(Stored data entries)
==================================================
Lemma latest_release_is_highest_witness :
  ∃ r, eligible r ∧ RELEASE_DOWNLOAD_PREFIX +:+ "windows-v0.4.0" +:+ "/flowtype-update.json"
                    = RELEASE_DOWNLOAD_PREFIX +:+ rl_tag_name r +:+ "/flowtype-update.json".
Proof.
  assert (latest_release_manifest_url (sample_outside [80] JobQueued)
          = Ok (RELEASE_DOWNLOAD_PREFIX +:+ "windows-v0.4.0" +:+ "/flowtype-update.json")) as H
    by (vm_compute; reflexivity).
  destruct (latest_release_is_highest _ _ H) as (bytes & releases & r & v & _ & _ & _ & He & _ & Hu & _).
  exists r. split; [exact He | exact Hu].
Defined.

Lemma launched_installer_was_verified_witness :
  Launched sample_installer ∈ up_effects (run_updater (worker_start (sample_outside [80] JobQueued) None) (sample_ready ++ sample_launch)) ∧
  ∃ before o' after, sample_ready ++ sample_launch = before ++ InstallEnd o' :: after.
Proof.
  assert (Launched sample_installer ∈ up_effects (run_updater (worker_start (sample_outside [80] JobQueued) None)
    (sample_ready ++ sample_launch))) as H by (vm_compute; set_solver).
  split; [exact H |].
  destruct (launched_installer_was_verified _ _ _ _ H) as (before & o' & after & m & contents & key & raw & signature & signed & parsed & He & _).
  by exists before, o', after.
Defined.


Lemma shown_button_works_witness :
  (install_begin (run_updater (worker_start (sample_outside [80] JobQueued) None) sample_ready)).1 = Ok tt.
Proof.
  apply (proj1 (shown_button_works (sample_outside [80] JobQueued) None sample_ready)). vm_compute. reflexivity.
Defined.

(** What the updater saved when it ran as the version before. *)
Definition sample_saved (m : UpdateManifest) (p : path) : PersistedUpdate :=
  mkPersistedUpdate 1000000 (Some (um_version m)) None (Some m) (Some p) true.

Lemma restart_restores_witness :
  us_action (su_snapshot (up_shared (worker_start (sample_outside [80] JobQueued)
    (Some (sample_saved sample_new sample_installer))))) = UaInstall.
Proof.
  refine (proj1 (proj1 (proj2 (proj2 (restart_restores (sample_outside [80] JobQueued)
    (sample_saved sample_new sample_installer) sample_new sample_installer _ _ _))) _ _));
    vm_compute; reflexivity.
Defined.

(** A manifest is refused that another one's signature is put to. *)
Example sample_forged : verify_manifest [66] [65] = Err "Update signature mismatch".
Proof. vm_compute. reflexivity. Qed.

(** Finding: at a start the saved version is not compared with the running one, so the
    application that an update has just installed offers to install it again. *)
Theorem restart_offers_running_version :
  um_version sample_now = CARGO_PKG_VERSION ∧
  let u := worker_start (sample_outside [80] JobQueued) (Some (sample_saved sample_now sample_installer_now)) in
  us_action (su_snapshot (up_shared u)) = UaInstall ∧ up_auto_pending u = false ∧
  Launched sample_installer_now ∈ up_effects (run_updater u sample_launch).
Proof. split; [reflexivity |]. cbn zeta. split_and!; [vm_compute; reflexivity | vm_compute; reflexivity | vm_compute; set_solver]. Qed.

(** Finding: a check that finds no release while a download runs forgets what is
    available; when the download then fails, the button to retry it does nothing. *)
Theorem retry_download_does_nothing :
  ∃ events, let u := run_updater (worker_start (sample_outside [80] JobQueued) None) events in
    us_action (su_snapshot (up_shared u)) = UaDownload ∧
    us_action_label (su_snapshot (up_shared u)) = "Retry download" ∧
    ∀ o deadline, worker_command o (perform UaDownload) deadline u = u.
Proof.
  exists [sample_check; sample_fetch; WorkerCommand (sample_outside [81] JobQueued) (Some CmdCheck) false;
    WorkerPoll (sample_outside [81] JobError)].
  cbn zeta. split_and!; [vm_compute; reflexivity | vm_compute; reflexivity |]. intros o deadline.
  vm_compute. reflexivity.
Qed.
==================================================
§ **ASSIGNED TASK**: Scan the records above for the word "Theorem" and return every line where it occurs.

§ **FINISHED TASK**:
Theorem restart_offers_running_version :
Theorem retry_download_does_nothing :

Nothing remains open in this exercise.